(* ===== verification/CatalogState.v ===== *)
(** * Catalog state

    The durable state of [src/internal/state] ([environmentFileState]) and the
    predicates its validators and operations share: which lease holds a
    resource, which resources are reserved, which snapshots are busy. *)

From S2P Require Import Prelude GoText Core CoreChecks.
From Stdlib Require Import String.
Open Scope string_scope.

Definition environmentStateVersion : Z := 17.
Definition previousEnvironmentStateVersion : Z := 2.

Record snapshotWorkspaceCopy := mkCopy { copy_SnapshotID : string; copy_Owner : string }.

#[export] Instance snapshotWorkspaceCopy_eq_dec : EqDecision snapshotWorkspaceCopy.
Proof. solve_decision. Defined.

Record environmentFileState := mkState {
  OwnedWorkspaceCleanup : gmap string Workspace;
  DefaultImage : string;
  LastOpened : string;
  ResourceGenerations : gmap string ResourceGeneration;
  WorkspaceCopies : gmap string snapshotWorkspaceCopy;
  Restores : gmap string SnapshotRestore;
  BaseAssets : gmap string BaseAsset;
  Snapshots : gmap string Snapshot;
  PersistentResources : gmap string PersistentResource;
  Version : Z;
  Environments : gmap string Environment;
  Leases : gmap string WorkspaceLease;
  EphemeralRuns : gmap string EphemeralRun }.

Definition newEnvironmentFileState : environmentFileState :=
  mkState ∅ "" "" ∅ ∅ ∅ ∅ ∅ ∅ environmentStateVersion ∅ ∅ ∅.

(** ** Field updates *)

Definition with_OwnedWorkspaceCleanup (m : gmap string Workspace) (d : environmentFileState) : environmentFileState :=
  mkState m (DefaultImage d) (LastOpened d) (ResourceGenerations d) (WorkspaceCopies d)
    (Restores d) (BaseAssets d) (Snapshots d) (PersistentResources d) (Version d) (Environments d)
    (Leases d) (EphemeralRuns d).
Definition with_DefaultImage (s : string) (d : environmentFileState) : environmentFileState :=
  mkState (OwnedWorkspaceCleanup d) s (LastOpened d) (ResourceGenerations d) (WorkspaceCopies d)
    (Restores d) (BaseAssets d) (Snapshots d) (PersistentResources d) (Version d) (Environments d)
    (Leases d) (EphemeralRuns d).
Definition with_LastOpened (s : string) (d : environmentFileState) : environmentFileState :=
  mkState (OwnedWorkspaceCleanup d) (DefaultImage d) s (ResourceGenerations d) (WorkspaceCopies d)
    (Restores d) (BaseAssets d) (Snapshots d) (PersistentResources d) (Version d) (Environments d)
    (Leases d) (EphemeralRuns d).
Definition with_ResourceGenerations (m : gmap string ResourceGeneration) (d : environmentFileState) : environmentFileState :=
  mkState (OwnedWorkspaceCleanup d) (DefaultImage d) (LastOpened d) m (WorkspaceCopies d)
    (Restores d) (BaseAssets d) (Snapshots d) (PersistentResources d) (Version d) (Environments d)
    (Leases d) (EphemeralRuns d).
Definition with_WorkspaceCopies (m : gmap string snapshotWorkspaceCopy) (d : environmentFileState) : environmentFileState :=
  mkState (OwnedWorkspaceCleanup d) (DefaultImage d) (LastOpened d) (ResourceGenerations d) m
    (Restores d) (BaseAssets d) (Snapshots d) (PersistentResources d) (Version d) (Environments d)
    (Leases d) (EphemeralRuns d).
Definition with_Restores (m : gmap string SnapshotRestore) (d : environmentFileState) : environmentFileState :=
  mkState (OwnedWorkspaceCleanup d) (DefaultImage d) (LastOpened d) (ResourceGenerations d) (WorkspaceCopies d)
    m (BaseAssets d) (Snapshots d) (PersistentResources d) (Version d) (Environments d)
    (Leases d) (EphemeralRuns d).
Definition with_BaseAssets (m : gmap string BaseAsset) (d : environmentFileState) : environmentFileState :=
  mkState (OwnedWorkspaceCleanup d) (DefaultImage d) (LastOpened d) (ResourceGenerations d) (WorkspaceCopies d)
    (Restores d) m (Snapshots d) (PersistentResources d) (Version d) (Environments d)
    (Leases d) (EphemeralRuns d).
Definition with_Snapshots (m : gmap string Snapshot) (d : environmentFileState) : environmentFileState :=
  mkState (OwnedWorkspaceCleanup d) (DefaultImage d) (LastOpened d) (ResourceGenerations d) (WorkspaceCopies d)
    (Restores d) (BaseAssets d) m (PersistentResources d) (Version d) (Environments d)
    (Leases d) (EphemeralRuns d).
Definition with_PersistentResources (m : gmap string PersistentResource) (d : environmentFileState) : environmentFileState :=
  mkState (OwnedWorkspaceCleanup d) (DefaultImage d) (LastOpened d) (ResourceGenerations d) (WorkspaceCopies d)
    (Restores d) (BaseAssets d) (Snapshots d) m (Version d) (Environments d)
    (Leases d) (EphemeralRuns d).
Definition with_Version (v : Z) (d : environmentFileState) : environmentFileState :=
  mkState (OwnedWorkspaceCleanup d) (DefaultImage d) (LastOpened d) (ResourceGenerations d) (WorkspaceCopies d)
    (Restores d) (BaseAssets d) (Snapshots d) (PersistentResources d) v (Environments d)
    (Leases d) (EphemeralRuns d).
Definition with_Environments (m : gmap string Environment) (d : environmentFileState) : environmentFileState :=
  mkState (OwnedWorkspaceCleanup d) (DefaultImage d) (LastOpened d) (ResourceGenerations d) (WorkspaceCopies d)
    (Restores d) (BaseAssets d) (Snapshots d) (PersistentResources d) (Version d) m
    (Leases d) (EphemeralRuns d).
Definition with_Leases (m : gmap string WorkspaceLease) (d : environmentFileState) : environmentFileState :=
  mkState (OwnedWorkspaceCleanup d) (DefaultImage d) (LastOpened d) (ResourceGenerations d) (WorkspaceCopies d)
    (Restores d) (BaseAssets d) (Snapshots d) (PersistentResources d) (Version d) (Environments d)
    m (EphemeralRuns d).
Definition with_EphemeralRuns (m : gmap string EphemeralRun) (d : environmentFileState) : environmentFileState :=
  mkState (OwnedWorkspaceCleanup d) (DefaultImage d) (LastOpened d) (ResourceGenerations d) (WorkspaceCopies d)
    (Restores d) (BaseAssets d) (Snapshots d) (PersistentResources d) (Version d) (Environments d)
    (Leases d) m.

(** ** Shared predicates *)

Definition supportedEnvironmentStateVersion (version : Z) : bool :=
  (version =? 0)%Z ||
  ((previousEnvironmentStateVersion <=? version)%Z && (version <=? 8)%Z) ||
  ((10 <=? version)%Z && (version <=? 12)%Z) || (version =? 16)%Z || (version =? environmentStateVersion)%Z.

Definition environmentSupportsLease (environment : Environment) : bool :=
  (ws_ID (env_Workspace environment) != "") && (ws_Path (env_Workspace environment) != "") &&
  (env_AccessMode environment != "") && (env_RuntimeRef environment != "").

Definition leaseHasResource (lease : WorkspaceLease) (id : string) : bool :=
  (ref_ID (lease_PersistentResource lease) == id) ||
  existsb (fun a => ref_ID (att_Resource a) == id) (lease_Attachments lease).

Definition persistentCopyReserved (d : environmentFileState) (id : string) : bool :=
  map_any (fun _ r => ref_ID (res_CopySource r) == id) (PersistentResources d).

Definition generationReferences (data : environmentFileState) (id : string) : bool :=
  map_any (fun _ source => ref_ID (gen_Current source) == id) (ResourceGenerations data).

Definition restoreUsesSnapshot (data : environmentFileState) (id : string) : bool :=
  map_any (fun _ op => (snap_ID (rst_Saved op) == id) || (snap_ID (rst_Before op) == id)) (Restores data).

Definition snapshotBusy (data : environmentFileState) (name : string) : bool :=
  map_any (fun _ op => env_Name (src_Environment (rst_Current op)) == name) (Restores data) ||
  map_any (fun _ s => (env_Name (src_Environment (snap_Source s)) == name) && (snap_State s != "ready"))
    (Snapshots data).

(** The lease that owns a disposable Environment resource.  At most one lease
    can match in a catalog that passes [validateEnvironmentResources]. *)
Definition environmentResourceLease (data : environmentFileState) (resource : PersistentResource)
    : option WorkspaceLease :=
  if res_EnvironmentInstance resource == "" then None
  else List.find (fun lease => (lease_InstanceID lease == res_EnvironmentInstance resource) &&
                               existsb (fun a => att_Resource a == Ref resource) (lease_Attachments lease))
         (snd <$> map_to_list (Leases data)).

Definition environmentGenerationCopy (data : environmentFileState) (source target : PersistentResource)
    (lease : WorkspaceLease) : bool :=
  if negb (ValidEnvironmentInstanceID (res_EnvironmentInstance source)) ||
     negb (ValidEnvironmentResourceRef (Ref source)) || res_SourceOnly source ||
     (res_WorkspaceID source != "") || (res_State source != "ready") ||
     (res_EnvironmentInstance source != lease_InstanceID lease) ||
     (lease_State lease != WorkspaceLeaseActive) || lease_RuntimeAbsent lease ||
     negb (MatchesEnvironment lease (read_or zeroEnvironment (Environments data) (lease_EnvironmentID lease)))
  then false
  else if negb (ValidGenerationResource (Ref target)) || negb (res_SourceOnly target) ||
     (res_EnvironmentInstance target != "") || (res_WorkspaceID target != "") ||
     (res_RestoreSource target != "") ||
     ((res_State target != "creating") && ((res_State target != "deleting") || negb (res_CopyCleanup target))) ||
     (res_CopySource target != Ref source) || (res_Kind target != res_Kind source)
  then false
  else existsb (fun area => (att_Resource area == Ref source) &&
                            (gen_Kind (att_Origin area) == res_Kind source) &&
                            (res_PublicationOrigin target == att_Origin area) &&
                            (res_Producer target == Ref source)) (lease_Attachments lease).

Definition environmentResourcesBusy (data : environmentFileState) (name : string) : bool :=
  existsb (fun area =>
             (res_State (read_or zeroResource (PersistentResources data) (ref_ID (att_Resource area))) == "clearing") ||
             persistentCopyReserved data (ref_ID (att_Resource area)))
    (lease_Attachments (read_or zeroLease (Leases data) name)).

Definition validCacheCopyReceipt (r : PersistentResource) : bool :=
  ValidGenerationResource (Ref r) && res_SourceOnly r && (res_EnvironmentInstance r == "") &&
  (res_WorkspaceID r == "") && (res_RestoreSource r == "") &&
  ValidResourceGeneration (res_PublicationOrigin r) && (res_Kind r == "build-cache") &&
  (gen_Kind (res_PublicationOrigin r) == res_Kind r) && ValidEnvironmentResourceRef (res_Producer r) &&
  (res_CopySource r == res_Producer r) && (res_CopyOperation r != "") &&
  (len (res_CopyOperation r) <=? 256)%Z &&
  ((res_State r == "creating") || ((res_State r == "deleting") && res_CopyCleanup r)).

Definition validateEphemeralRun (run : EphemeralRun) : result unit :=
  reject negb (ValidEnvironmentInstanceID (run_InstanceID run)) with ErrInvalidArgument ;;
  reject (match run_TemporaryWorkspace run with
          | Some work => negb (ValidTemporaryWorkspace work)
          | None => false
          end) with ErrInvalidArgument ;;
  reject (run_EnvironmentID run == "") || IsZero (run_CreatedAt run) with ErrInvalidArgument ;;
  reject negb ((run_State run == EphemeralRunCreating) || (run_State run == EphemeralRunActive) ||
               (run_State run == EphemeralRunCleanupRequired)) with ErrInvalidArgument ;;
  Ok tt.

Definition resourceMaintenanceLease (data : environmentFileState) (lease : WorkspaceLease) : bool :=
  let work := mkWorkspace (lease_WorkspaceID lease) (lease_SourcePath lease) in
  if (lease_AccessMode lease != WorkspaceReadWrite) || negb (ValidTemporaryWorkspace work) then false
  else match EphemeralRuns data !! lease_EnvironmentID lease with
       | None => false
       | Some run =>
         is_ok (validateEphemeralRun run) && (run_EnvironmentID run == lease_EnvironmentID lease) &&
         (run_TemporaryWorkspace run == Some work)
       end.

Definition resourceMaintenanceReservation (data : environmentFileState) (lease : WorkspaceLease) : bool :=
  resourceMaintenanceLease data lease &&
  (run_State (read_or zeroRun (EphemeralRuns data) (lease_EnvironmentID lease)) == EphemeralRunCreating).

Definition matchesSavedEnvironmentResource (data : environmentFileState) (lease : WorkspaceLease)
    (a : EnvironmentAttachment) (r : PersistentResource) : bool :=
  match Snapshots data !! res_RestoreSource r with
  | None => false
  | Some saved =>
    if (snap_State saved != "ready") || (res_RestoreSource r != lease_SnapshotSource lease) ||
       (res_CopySource r != zeroRef) || res_CopyCompleted r then false
    else existsb (fun source => (att_Key source == att_Key a) && (att_Target source == att_Target a) &&
                                (att_Origin source == att_Origin a) &&
                                (att_Resource source != att_Resource a) &&
                                (ref_Owner (att_Resource source) != res_Owner r))
           (env_Attachments (src_Environment (snap_Source saved)))
  end.

Definition validSavedEnvironmentLease (data : environmentFileState) (lease : WorkspaceLease) : bool :=
  match Snapshots data !! lease_SnapshotSource lease with
  | None => false
  | Some saved =>
    let originals := env_Attachments (src_Environment (snap_Source saved)) in
    if (snap_State saved != "ready") || (lease_InstanceID lease == src_InstanceID (snap_Source saved)) ||
       negb (List.length (lease_Attachments lease) =? List.length originals)%nat ||
       ((lease_State lease != WorkspaceLeaseAcquiring) && (lease_State lease != WorkspaceLeaseCleanupRequired))
    then false
    else forallb (fun p => negb ((att_Key p.2 != att_Key p.1) || (att_Target p.2 != att_Target p.1) ||
                                 (att_Origin p.2 != att_Origin p.1) ||
                                 (att_Resource p.2 == att_Resource p.1) ||
                                 (ref_Owner (att_Resource p.2) == ref_Owner (att_Resource p.1))))
           (zip (lease_Attachments lease) originals)
  end.

Definition validateEnvironmentCreateCommit (environment : Environment) (lease : WorkspaceLease) : result unit :=
  reject negb (DNSMode_Valid (env_DNSMode environment)) with ErrInvalidArgument ;;
  reject env_PersistentResource environment != lease_PersistentResource lease with ErrIncompatibleState ;;
  reject (env_Name environment == "") || (env_RuntimeRef environment == "") ||
         (ws_ID (env_Workspace environment) == "") || (ws_Path (env_Workspace environment) == "") ||
         IsZero (env_CreatedAt environment) with ErrInvalidArgument ;;
  reject negb (MatchesEnvironment lease environment) with ErrIncompatibleState ;;
  Ok tt.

Task requirements
Look back at the entries above and repeat, unchanged, every line from the line holding "Definition previousEnvironmentStateVersion : Z" through the line holding "LastOpened : string;".

Result
Definition previousEnvironmentStateVersion : Z := 2.

Record snapshotWorkspaceCopy := mkCopy { copy_SnapshotID : string; copy_Owner : string }.

#[export] Instance snapshotWorkspaceCopy_eq_dec : EqDecision snapshotWorkspaceCopy.
Proof. solve_decision. Defined.

Record environmentFileState := mkState {
  OwnedWorkspaceCleanup : gmap string Workspace;
  DefaultImage : string;
  LastOpened : string;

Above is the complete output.